バビロン捕囚期の後、ペルシアの支配の下ヘブライ人は故郷のパレスチナへの帰還を赦されました。しかし次にはペルシアがギリシアに撃たれ、カナンの地域はギリシアの影響を強く受けた国々に支配された。この支配は、バビロン帰還後に再建された神殿を再び破壊し、オリンポスの神々を建てて礼拝を強要した。その中で民は一斉に蜂起、奇跡的に独立を勝ちとりはしたものの、この戦におよび支援をしたローマが新たな支配者となる。この混乱と敗北をシメオンは幼い頃に知っている。「主よ、いつまでですか」との民の呟きの中、シメオンは育った。
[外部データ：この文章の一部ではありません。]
(** X21.  An edit that is applied.  For an entry without a history index
    nothing is sent; for one with an index the update is sent and, when the
    server accepts it, the body of the reply is not read.  In both cases
    nothing is shown with [alert] and the entry shows the new text, bound
    for the next edit to the new text and to the index it had, with the
    mark exactly when the new text differs from the text edited. *)
Theorem saveNarrativeEdit_applies (fuel : nat) (entryElement : nat) (contentDiv : JsVal)
    (newText : string) (originalText historyIndex : JsVal) (w : World) :
  trim newText <> "" ->
  (nullish historyIndex = false ->
   exists st payload,
     net w (length (requests w)) = Reply st payload /\
     ok {| status := st; payload_of := payload |} = true) ->
  exists w1,
    saveNarrativeEdit (S fuel) entryElement contentDiv newText originalText historyIndex w =
      Normal tt w1 /\
    gameLog (page w1) =
      <[entryElement := Narrative (JStr newText) (JStr newText) historyIndex
                          (negb (strict_eq_str originalText newText))]> (gameLog (page w)) /\
    alerts w1 = alerts w /\
    requests w1 =
      (if nullish historyIndex then requests w
       else requests w ++
            [pipeline_request
               ("/sessions/" +:+ js_to_string (currentSessionId (state w)) +:+
                "/update_narrative")
               (narrative_options newText historyIndex) w]).
Proof.
  intros Htext Hreply.
  unfold saveNarrativeEdit. apply String.eqb_neq in Htext. rewrite Htext.
  rewrite has_index. destruct (nullish historyIndex) eqn:Hindex; run_js.
  - eexists. split; [reflexivity |]. repeat split.
  - destruct (Hreply eq_refl) as (st & payload & Hnet & Hok).
    assert (Hst : st <> 401).
    { intros ->. discriminate Hok. }
    rewrite (fetchWithAuth_pass fuel _ _ w st payload Hnet Hst). rewrite Hok.
    eexists. split; [reflexivity |]. repeat split.
Qed.

(** X22.  Cancelling an edit discards what was typed.  After a click on the
    edit button of a narrative entry, any typing in the edit box and a
    click on cancel, the entry shows its content again, bound to the text
    and the index it was bound to; the "(已修改)" mark it may have had is
    not put back.  Nothing is sent and nothing else on the page changes. *)
Theorem edit_cancel_restores (i : nat) (typed : string) (w : World) (content : JsVal)
    (text : string) (historyIndex : JsVal) (mark : bool) :
  gameLog (page w) !! i = Some (Narrative content (JStr text) historyIndex mark) ->
  edit_then_cancel i typed w =
    Normal tt (with_page (fun d =>
      set_gameLog (<[i := Narrative content (JStr text) historyIndex false]> (gameLog d)) d) w).
Proof.
  intros Hnode.
  assert (Hi : (i < length (gameLog (page w)))%nat).
  { apply lookup_lt_is_Some. eexists. exact Hnode. }
  unfold edit_then_cancel, edit_click, type_in_editor, cancel_click, editNarrative,
    cancelNarrativeEdit.
  run_js. rewrite Hnode. cbv beta iota.
  cbn [page with_page gameLog set_gameLog].
  rewrite list_lookup_insert_eq by exact Hi. cbv beta iota.
  cbn [page with_page gameLog set_gameLog].
  rewrite list_lookup_insert_eq by (rewrite length_insert; exact Hi). cbv beta iota.
  f_equal. unfold with_page.
  cbn [state localStorage page requests net alerts gameLog set_gameLog
       view globalError gameWorldName actionInput_value actionInput_disabled
       retryAiBtn gameSuggestions statusPanel].
  rewrite !list_insert_insert_eq. reflexivity.
Qed.
(* ===== verification/_CoqProject ===== *)
-Q . S2P
Prelude.v
JsText.v
JsNumber.v
JsDate.v
Enums.v
Messages.v
World.v
RunService.v
Outbox.v
Consumers.v
Logic.v
BatchLaws.v
DispatchLaws.v
OutboxLaws.v
Chunker.v
Join.v
FanIn.v
PipelineConsumers.v
PipelineLaws.v
Incidents.v
Classification.v
SuggestionEngine.v
EngineLaws.v
PricingDb.v
SuggestionRules.v
Suggestions.v
PricingApply.v
PricingApplyLaws.v
PricingFlow.v
SuggestionsLaws.v
PricingRuns.v
PricingSchedule.v
ScheduleLaws.v
Erp.v
CatalogMutation.v
ApplyPrice.v
Promotion.v
CatalogLaws.v
CatalogContract.v
ApplyPriceLaws.v
MoneySafety.v
OfferRules.v
OfferRulesLaws.v
OfferBook.v
OfferBookLaws.v
OfferExecution.v
OfferExecutionLaws.v
OfferFlow.v
OfferReports.v
OfferSchedule.v
TenantCatalog.v
ErpReplica.v
SyncSteps.v
MetricsSteps.v
StockLaws.v
ClassificationSync.v
ProductSync.v
StoreOffers.v
MetricsLaws.v
PricingConfig.v
PricingConfigLaws.v
Programs.v
Stores.v
StoresLaws.v
CatalogReads.v
CatalogReadsLaws.v
Auth.v
AuthLaws.v
LegacyOfferRules.v
LegacyOfferLaws.v
LegacyOfferBook.v
LegacyOfferBookLaws.v
DeadLetters.v
DeadLettersLaws.v
IntegrationHealth.v
IntegrationHealthLaws.v
Tenants.v
TenantsLaws.v
Scrapers.v
ScrapersLaws.v
(* ===== verification/JsNumber.v ===== *)
(** JavaScript numbers.

    [JsNum] is the interface the pricing code is written against: IEEE-754
    comparison, arithmetic, [Math.floor], [Math.round], [Math.abs],
    [Number.isFinite] and decimal literals.  Two implementations:

    - [F64]: binary64 with round-to-nearest-even, the numbers JavaScript
      computes with (the executable [SpecFloat] semantics of Corelib);
    - [XQ]: exact rationals with infinities and NaN, the idealisation under
      which statements about margins read as real arithmetic.

    [JsNumLaws] states the order laws both satisfy; client theorems that
    only compare numbers are proved against it and hold of both. *)

From Stdlib Require Import Ascii String QArith Qround Qabs Lqa.
From Corelib Require Import SpecFloat.
From S2P Require Import Prelude JsText.
Open Scope string_scope.
Open Scope Z_scope.

Class JsNum (N : Type) := {
  n_cmp : N → N → option comparison;
  n_add : N → N → N;
  n_sub : N → N → N;
  n_mul : N → N → N;
  n_div : N → N → N;
  n_opp : N → N;
  n_abs : N → N;
  n_floor : N → N;
  n_round : N → N;
  n_finite : N → bool;
  n_inf : bool → N;
  n_nan : N;
  (** [n_dec m k]: the literal [m * 10^(-k)] *)
  n_dec : Z → nat → N;
  (** sign and nearest number of hundredths of the magnitude, ties up;
      [None] for [NaN], infinities and magnitudes from [1e21] on *)
  n_hundredths : N → option (bool * Z);
}.

Declare Scope js_scope.
Delimit Scope js_scope with js.
(* ===== verification/Enums.v ===== *)
(** Enumerations of [src/src/database/enums], with the string each member
    carries on the wire and in the database. *)

From S2P Require Import Prelude JsText.
Open Scope string_scope.

Inductive PipelineStep :=
| SYNC_BASE_PRODUCT | SYNC_BASE_PRODUCT_STOCK | SYNC_OFFER_BOOKS_INFO
| IMPORT_COMPETITOR_PRODUCTS | CALC_BASE_PRODUCT_METRICS
| UPDATE_BASE_PRODUCT_PROPERTIES | SYNC_STORES | SYNC_PRODUCT_ITEMS
| APPLY_PRICE | EXECUTE_OFFER_BOOK_RULE.

#[export] Instance PipelineStep_eq_dec : EqDecision PipelineStep.
Proof. solve_decision. Defined.

Definition step_str (s : PipelineStep) : string :=
  match s with
  | SYNC_BASE_PRODUCT => "sync-base-product"
  | SYNC_BASE_PRODUCT_STOCK => "sync-base-product-stock"
  | SYNC_OFFER_BOOKS_INFO => "sync-offer-books-info"
  | IMPORT_COMPETITOR_PRODUCTS => "import-competitor-products"
  | CALC_BASE_PRODUCT_METRICS => "calc-base-product-metrics"
  | UPDATE_BASE_PRODUCT_PROPERTIES => "update-base-product-properties"
  | SYNC_STORES => "sync-stores"
  | SYNC_PRODUCT_ITEMS => "sync-product-items"
  | APPLY_PRICE => "apply-price"
  | EXECUTE_OFFER_BOOK_RULE => "execute-offer-book-rule"
  end.

(** [Object.values(PipelineStep)] *)
Definition all_steps : list PipelineStep :=
  [SYNC_BASE_PRODUCT; SYNC_BASE_PRODUCT_STOCK; SYNC_OFFER_BOOKS_INFO;
   IMPORT_COMPETITOR_PRODUCTS; CALC_BASE_PRODUCT_METRICS;
   UPDATE_BASE_PRODUCT_PROPERTIES; SYNC_STORES; SYNC_PRODUCT_ITEMS;
   APPLY_PRICE; EXECUTE_OFFER_BOOK_RULE].

Inductive CompetitorOrigin :=
| DROGAL | DROGASIL | PAGUE_MENOS | IKESAKI | MICHELASSI
| PACHECO | SAO_PAULO | VENANCIO | INDIANA.

#[export] Instance CompetitorOrigin_eq_dec : EqDecision CompetitorOrigin.
Proof. solve_decision. Defined.

Definition origin_str (o : CompetitorOrigin) : string :=
  match o with
  | DROGAL => "DROGAL" | DROGASIL => "DROGASIL" | PAGUE_MENOS => "PAGUE_MENOS"
  | IKESAKI => "IKESAKI" | MICHELASSI => "MICHELASSI" | PACHECO => "PACHECO"
  | SAO_PAULO => "SAO_PAULO" | VENANCIO => "VENANCIO" | INDIANA => "INDIANA"
  end.

(** [Object.values(CompetitorOrigin)] *)
Definition all_origins : list CompetitorOrigin :=
  [DROGAL; DROGASIL; PAGUE_MENOS; IKESAKI; MICHELASSI;
   PACHECO; SAO_PAULO; VENANCIO; INDIANA].

Inductive PipelineRunStatus := RUNNING | COMPLETED | FAILED.

#[export] Instance PipelineRunStatus_eq_dec : EqDecision PipelineRunStatus.
Proof. solve_decision. Defined.

Inductive TenantStatus := TENANT_ACTIVE | TENANT_PAUSED | TENANT_SUSPENDED.

#[export] Instance TenantStatus_eq_dec : EqDecision TenantStatus.
Proof. solve_decision. Defined.

Lemma all_steps_complete s : s ∈ all_steps.
Proof. destruct s; unfold all_steps; rewrite !elem_of_cons; tauto. Qed.

Lemma step_str_inj : Inj (=) (=) step_str.
Proof. intros [] [] H; try reflexivity; vm_compute in H; discriminate. Qed.

Lemma all_origins_complete o : o ∈ all_origins.
Proof. destruct o; unfold all_origins; rewrite !elem_of_cons; tauto. Qed.

Lemma origin_str_inj : Inj (=) (=) origin_str.
Proof. intros [] [] H; try reflexivity; vm_compute in H; discriminate. Qed.
(** [STEP_PREFETCH], as the entries of the object literal. *)
Definition STEP_PREFETCH : list (string * Z) :=
  [(step_str SYNC_OFFER_BOOKS_INFO, 1); (step_str SYNC_STORES, 1);
   (step_str EXECUTE_OFFER_BOOK_RULE, 1);
   (dispatchStep SYNC_BASE_PRODUCT, 1); (dispatchStep SYNC_BASE_PRODUCT_STOCK, 1);
   (dispatchStep CALC_BASE_PRODUCT_METRICS, 1);
   (dispatchStep UPDATE_BASE_PRODUCT_PROPERTIES, 1);
   (dispatchStep IMPORT_COMPETITOR_PRODUCTS, 1); (dispatchStep SYNC_PRODUCT_ITEMS, 1);
   (batchStep SYNC_BASE_PRODUCT, 1); (batchStep SYNC_BASE_PRODUCT_STOCK, 1);
   (batchStep CALC_BASE_PRODUCT_METRICS, 1);
   (batchStep UPDATE_BASE_PRODUCT_PROPERTIES, 1); (batchStep SYNC_PRODUCT_ITEMS, 1);
   (dispatchStep APPLY_PRICE, 1); (batchStep APPLY_PRICE, 1);
   (originStep IMPORT_COMPETITOR_PRODUCTS DROGAL, 2);
   (originStep IMPORT_COMPETITOR_PRODUCTS DROGASIL, 2);
   (originStep IMPORT_COMPETITOR_PRODUCTS MICHELASSI, 1);
   (originStep IMPORT_COMPETITOR_PRODUCTS PAGUE_MENOS, 1);
   (originStep IMPORT_COMPETITOR_PRODUCTS IKESAKI, 1);
   (originStep IMPORT_COMPETITOR_PRODUCTS PACHECO, 1);
   (originStep IMPORT_COMPETITOR_PRODUCTS SAO_PAULO, 1);
   (originStep IMPORT_COMPETITOR_PRODUCTS VENANCIO, 1);
   (originStep IMPORT_COMPETITOR_PRODUCTS INDIANA, 1)].

(** A queue declaration: name, exchange it is bound to, binding key, and the
    dead-letter exchange of its arguments. *)
Record QueueDecl := {
  q_name : string; q_exchange : string; q_binding : string; q_dlx : option string }.

Section Topology.
Variable env : option string.

Definition queueWithDlq (q : string) : list QueueDecl :=
  [ {| q_name := q; q_exchange := EXCHANGE_NAME env; q_binding := "*." +:+ q;
       q_dlx := Some (DLX_NAME env) |};
    {| q_name := q +:+ ".dlq"; q_exchange := DLX_NAME env; q_binding := "*." +:+ q;
       q_dlx := None |} ].

Definition perOriginQueueNames : list string :=
  '(s, os) ← PER_ORIGIN_STEPS; dispatchStep s :: (originStep s <$> os).

(** [channels] of the module options: one channel per queue, its prefetch. *)
Definition channels : list (string * option Z) :=
  js_map_of
    ((STEP_QUEUES ≫= λ s, [(step_str s, js_map_get (step_str s) STEP_PREFETCH)])
     ++ (BATCHED_STEPS ≫= λ s,
          [(dispatchStep s, js_map_get (dispatchStep s) STEP_PREFETCH);
           (batchStep s, js_map_get (batchStep s) STEP_PREFETCH)])
     ++ ((λ q, (q, Some (default 1 (js_map_get q STEP_PREFETCH)))) <$> perOriginQueueNames)
     ++ [("migrate-tenant", Some 10)]).
(* ===== verification/Outbox.v ===== *)
(** The transactional outbox and the producers.

    [src/src/queue/outbox.repository.ts], [outbox-publisher.service.ts],
    [pipeline-publisher.service.ts], [retry.service.ts]. *)

From Stdlib Require Import Ascii String.
From S2P Require Import Prelude JsText Enums Messages World RunService.
Open Scope string_scope.
Open Scope list_scope.
Open Scope Z_scope.

Definition CLAIM_GRACE_MS : Z := 60000.

Section Outbox.
Context {D : Type}.
Variable cfg : Config.

(* ------------------------------------------------------------------ *)
(** * OutboxRepository                                                  *)
(* ------------------------------------------------------------------ *)

(** The row [insertMany] builds for a message; the id is the next one. *)
Definition stage_row (now : Z) (run tenant : string) (id : Z) (m : Message) : OutboxRow :=
  {| ob_id := id; ob_pipelineRunId := run; ob_tenantId := tenant;
     ob_routingKey := routingKey m; ob_message := m; ob_attempts := 0;
     ob_claimedAt := None; ob_publishedAt := None; ob_createdAt := now |}.

Definition stage_rows (now : Z) (run tenant : string) (ms : list Message)
    (rows : list OutboxRow) : list OutboxRow :=
  rows ++ imap (λ i m, stage_row now run tenant (Z.of_nat (length rows + i)) m) ms.

Definition stage (now : Z) (run tenant : string) (ms : list Message) (db : Db D) : Db D :=
  Build_Db (db_runs db) (stage_rows now run tenant ms (db_outbox db)) (db_data db).

Definition insertMany (run tenant : string) (successors : list Message) : M D unit :=
  match successors with
  | [] => mret ()
  | _ => now ← date_now; sql_write EmConn (stage now run tenant successors)
  end.

Definition insertBatchMessages (run tenant : string) (messages : list Message) : M D unit :=
  match messages with
  | [] => mret ()
  | _ => now ← date_now; sql_write RepoConn (stage now run tenant messages)
  end.

(** [published_at IS NULL AND (claimed_at IS NULL OR claimed_at < now() - grace)] *)
Definition claimable (now : Z) (r : OutboxRow) : bool :=
  match ob_publishedAt r with
  | Some _ => false
  | None => match ob_claimedAt r with
            | None => true
            | Some t => t <? now - CLAIM_GRACE_MS
            end
  end.

Definition claim_row (now : Z) (r : OutboxRow) : OutboxRow :=
  {| ob_id := ob_id r; ob_pipelineRunId := ob_pipelineRunId r; ob_tenantId := ob_tenantId r;
     ob_routingKey := ob_routingKey r; ob_message := ob_message r;
     ob_attempts := ob_attempts r + 1; ob_claimedAt := Some now;
     ob_publishedAt := ob_publishedAt r; ob_createdAt := ob_createdAt r |}.

(** The claim statement on rows in [created_at] order: claim the first
    [limit] claimable rows and return them. *)
Fixpoint claim_rows (now : Z) (limit : nat) (rows : list OutboxRow) :
    list OutboxRow * list OutboxRow :=
  match rows with
  | [] => ([], [])
  | r :: rows' =>
      match limit with
      | S l =>
          if claimable now r
          then let '(c, out) := claim_rows now l rows' in (claim_row now r :: c, claim_row now r :: out)
          else let '(c, out) := claim_rows now limit rows' in (c, r :: out)
      | O => ([], rows)
      end
  end.

Definition claimPending (limit : nat) : M D (list OutboxRow) :=
  now ← date_now;
  sql RepoConn (λ db,
    (Ok (claim_rows now limit (db_outbox db)).1,
     λ db', Build_Db (db_runs db') (claim_rows now limit (db_outbox db')).2 (db_data db'))).

Definition mark_row (now : Z) (r : OutboxRow) : OutboxRow :=
  {| ob_id := ob_id r; ob_pipelineRunId := ob_pipelineRunId r; ob_tenantId := ob_tenantId r;
     ob_routingKey := ob_routingKey r; ob_message := ob_message r;
     ob_attempts := ob_attempts r; ob_claimedAt := ob_claimedAt r;
     ob_publishedAt := Some now; ob_createdAt := ob_createdAt r |}.

(** [update({ id, publishedAt: IsNull() }, { publishedAt: now })] *)
Definition mark_rows (now id : Z) (rows : list OutboxRow) : list OutboxRow :=
  (λ r, if decide (ob_id r = id ∧ ob_publishedAt r = None) then mark_row now r else r) <$> rows.

Definition markPublished (id : Z) : M D unit :=
  now ← date_now;
  sql_write RepoConn (λ db, Build_Db (db_runs db) (mark_rows now id (db_outbox db)) (db_data db)).

(* ------------------------------------------------------------------ *)
(** * OutboxPublisher                                                   *)
(* ------------------------------------------------------------------ *)

(** [row.routingKey.split('.').slice(1).join('.')], or the key if empty *)
Definition target_queue (key : string) : string :=
  let q := str_join "." (drop 1 (str_split "."%char key)) in
  if String.eqb q "" then key else q.

(** The [try] body for one claimed row. *)
Definition publish_row (row : OutboxRow) : M D unit :=
  let msg := ob_message row in
  skip ← (if 0 <? seqOf msg
          then isBatchCompleted (ob_pipelineRunId row) (step msg) (seqOf msg)
          else mret false);
  if (skip : bool) then markPublished (ob_id row)
  else
    amqp_publish (EXCHANGE_NAME (cfg_env cfg)) (ob_routingKey row) msg;;
    metric (MPublish "outbox" (ob_tenantId row) (target_queue (ob_routingKey row)) 1);;
    markPublished (ob_id row).

(** One run of the scheduled publisher; an exception of one row is logged. *)
Definition tick : M D unit :=
  rows ← claimPending (outboxPublisherBatchSize cfg);
  match rows with
  | [] => mret ()
  | _ =>
      for_each rows (λ row, try_catch (publish_row row) (λ _, mret ()));;
      metric (MOutboxDrain (Z.of_nat (length rows)))
  end.

(* ------------------------------------------------------------------ *)
(** * RetryService and PipelinePublisher                                *)
(* ------------------------------------------------------------------ *)

(** [republishOnFailure]: straight to the dead-letter exchange. *)
Definition republishOnFailure (m : Message) : M D string :=
  amqp_publish (DLX_NAME (cfg_env cfg)) (routingKey m) m;; mret "dlq".

(** [meta?.producer ?? 'unknown'], [meta?.count ?? 1] *)
Definition publishStep (m : Message) (meta : option (string * option Z)) : M D unit :=
  amqp_publish (EXCHANGE_NAME (cfg_env cfg)) (routingKey m) m;;
  metric (MPublish (match meta with Some (p, _) => p | None => "unknown" end)
            (tenantId m) (routingSegment m)
            (match meta with Some (_, Some n) => n | _ => 1 end)).

(** [randomUUID()] is the parameter [uuid]. *)
Definition publishStart (uuid tenantSlug : string) (payload : Payload)
    (meta : option (string * option Z)) : M D string :=
  now ← date_now;
  let m := newPipelineMessage now uuid tenantSlug "pipeline.start" None payload None None in
  amqp_publish (EXCHANGE_NAME (cfg_env cfg)) (tenantSlug +:+ ".pipeline.start") m;;
  metric (MPublish (match meta with Some (p, _) => p | None => "unknown" end)
            tenantSlug "pipeline.start" (match meta with Some (_, Some n) => n | _ => 1 end));;
  mret uuid.

Definition publishSingleStep (uuid tenantSlug : string) (s : PipelineStep)
    (meta : option (string * option Z)) : M D string :=
  now ← date_now;
  let q := if decide (s ∈ STEP_QUEUES) then step_str s else dispatchStep s in
  let m := newPipelineMessage now uuid tenantSlug (step_str s) (Some q) PEmpty None (Some true) in
  amqp_publish (EXCHANGE_NAME (cfg_env cfg)) (tenantSlug +:+ "." +:+ q) m;;
  metric (MPublish (match meta with Some (p, _) => p | None => "unknown" end)
            tenantSlug q (match meta with Some (_, Some n) => n | _ => 1 end));;
  mret uuid.

End Outbox.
時と共に大勢の仲間が、シメオンに先立って召されていった。それだけに「イスラエルの慰められるのを待ち望み、聖霊が彼にとどまっていた」。シメオンの抱く、神の支配への待望は実に重い。
シメオンとアンナ。二人に共通するのは高齢であるからこそ、幼子イエス・キリストが何者であるかを見抜き、待ち望む人々に幼子を指し示したということだ。これは『ルカによる福音書』のみに記される、高齢者の特権でもある。シメオンは幼子キリストと出会い、自分の生涯の完成を予感する。それは直截に表現すれば天に召されることだが、シメオンにはそれは、神から託された役目を果たし仰せたとの思いに満たされている。アンナの場合、彼女自らがあたかも使徒になったかのように救い主の訪れを老若問わず語る。二人のわざの中心に立つのは、若い夫婦マリアとヨセフ、そして幼子キリストである。
教会は多彩な年齢層がイエス・キリストを中心にしながら混在する。そして互いの可能性を引き出し、課題を担い合う交わりの場でもある。足腰を傷めるのは高齢者だけではない。生まれながらに健常者の生活に適さない特性をもつ人々は福音書の世界には大勢描かれる。それではその人たちは不幸であったのか。キリストとの出会いの中で、なおも不幸であったのか。決してそうではない。この出会いには常に、主の平安「シャーローム」があった。その物語を踏まえながら、新しい年の教会の絵を少しずつ、着実に描いていきたい。